[REQUIRED ACTION]
Copy every line that holds the string "Store" from the data below.

[SUPPLIED RECORDS]
__________________________________________________

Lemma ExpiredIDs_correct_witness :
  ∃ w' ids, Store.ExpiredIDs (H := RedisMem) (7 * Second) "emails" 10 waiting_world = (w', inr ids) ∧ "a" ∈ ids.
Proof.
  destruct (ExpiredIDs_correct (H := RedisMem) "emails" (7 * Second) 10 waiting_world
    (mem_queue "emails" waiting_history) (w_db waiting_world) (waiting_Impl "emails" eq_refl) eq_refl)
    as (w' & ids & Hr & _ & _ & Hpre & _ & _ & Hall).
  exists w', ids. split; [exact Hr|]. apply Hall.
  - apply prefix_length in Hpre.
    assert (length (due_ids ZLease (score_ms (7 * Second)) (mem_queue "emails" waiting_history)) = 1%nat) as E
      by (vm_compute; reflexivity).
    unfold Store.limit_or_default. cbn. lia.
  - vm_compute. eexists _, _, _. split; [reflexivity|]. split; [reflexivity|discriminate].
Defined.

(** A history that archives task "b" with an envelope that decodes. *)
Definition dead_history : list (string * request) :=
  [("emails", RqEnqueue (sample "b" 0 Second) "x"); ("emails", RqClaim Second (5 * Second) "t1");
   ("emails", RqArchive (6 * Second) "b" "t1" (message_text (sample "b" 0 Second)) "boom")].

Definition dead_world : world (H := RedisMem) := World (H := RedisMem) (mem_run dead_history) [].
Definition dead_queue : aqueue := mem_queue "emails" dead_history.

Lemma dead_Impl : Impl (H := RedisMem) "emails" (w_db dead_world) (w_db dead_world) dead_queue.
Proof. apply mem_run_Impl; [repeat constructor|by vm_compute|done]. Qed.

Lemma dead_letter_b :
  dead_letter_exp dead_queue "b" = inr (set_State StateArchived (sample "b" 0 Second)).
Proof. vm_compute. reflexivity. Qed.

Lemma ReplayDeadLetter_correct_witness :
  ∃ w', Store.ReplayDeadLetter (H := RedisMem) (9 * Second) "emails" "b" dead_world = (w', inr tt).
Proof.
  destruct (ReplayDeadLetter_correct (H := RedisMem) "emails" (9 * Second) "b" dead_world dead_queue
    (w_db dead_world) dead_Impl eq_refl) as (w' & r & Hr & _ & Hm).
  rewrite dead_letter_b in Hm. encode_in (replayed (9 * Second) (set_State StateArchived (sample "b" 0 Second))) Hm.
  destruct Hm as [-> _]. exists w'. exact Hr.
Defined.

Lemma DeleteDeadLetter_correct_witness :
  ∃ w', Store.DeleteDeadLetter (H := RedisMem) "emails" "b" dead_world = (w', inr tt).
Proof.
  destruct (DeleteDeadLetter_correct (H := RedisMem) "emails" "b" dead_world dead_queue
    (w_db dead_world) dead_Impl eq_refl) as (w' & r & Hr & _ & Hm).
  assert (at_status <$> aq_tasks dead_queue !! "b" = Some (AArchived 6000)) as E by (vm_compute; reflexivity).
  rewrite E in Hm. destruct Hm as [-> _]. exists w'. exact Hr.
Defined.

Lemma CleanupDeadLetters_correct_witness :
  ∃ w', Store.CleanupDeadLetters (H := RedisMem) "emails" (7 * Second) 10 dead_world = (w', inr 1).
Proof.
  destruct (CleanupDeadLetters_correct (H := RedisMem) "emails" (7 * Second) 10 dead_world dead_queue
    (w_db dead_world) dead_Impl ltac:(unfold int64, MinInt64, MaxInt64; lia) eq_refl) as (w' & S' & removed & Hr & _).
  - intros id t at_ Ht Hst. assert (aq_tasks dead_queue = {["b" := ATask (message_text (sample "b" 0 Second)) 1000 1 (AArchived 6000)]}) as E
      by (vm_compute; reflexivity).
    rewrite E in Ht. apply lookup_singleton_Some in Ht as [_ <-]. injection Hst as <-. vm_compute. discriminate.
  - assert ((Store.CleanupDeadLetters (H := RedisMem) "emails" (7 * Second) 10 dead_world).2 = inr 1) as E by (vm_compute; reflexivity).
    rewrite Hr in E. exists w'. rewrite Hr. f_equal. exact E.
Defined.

__________________________________________________

[EXERCISE SOLUTION]
  ∃ w' ids, Store.ExpiredIDs (H := RedisMem) (7 * Second) "emails" 10 waiting_world = (w', inr ids) ∧ "a" ∈ ids.
    unfold Store.limit_or_default. cbn. lia.
  ∃ w', Store.ReplayDeadLetter (H := RedisMem) (9 * Second) "emails" "b" dead_world = (w', inr tt).
  ∃ w', Store.DeleteDeadLetter (H := RedisMem) "emails" "b" dead_world = (w', inr tt).
  ∃ w', Store.CleanupDeadLetters (H := RedisMem) "emails" (7 * Second) 10 dead_world = (w', inr 1).
  - assert ((Store.CleanupDeadLetters (H := RedisMem) "emails" (7 * Second) 10 dead_world).2 = inr 1) as E by (vm_compute; reflexivity).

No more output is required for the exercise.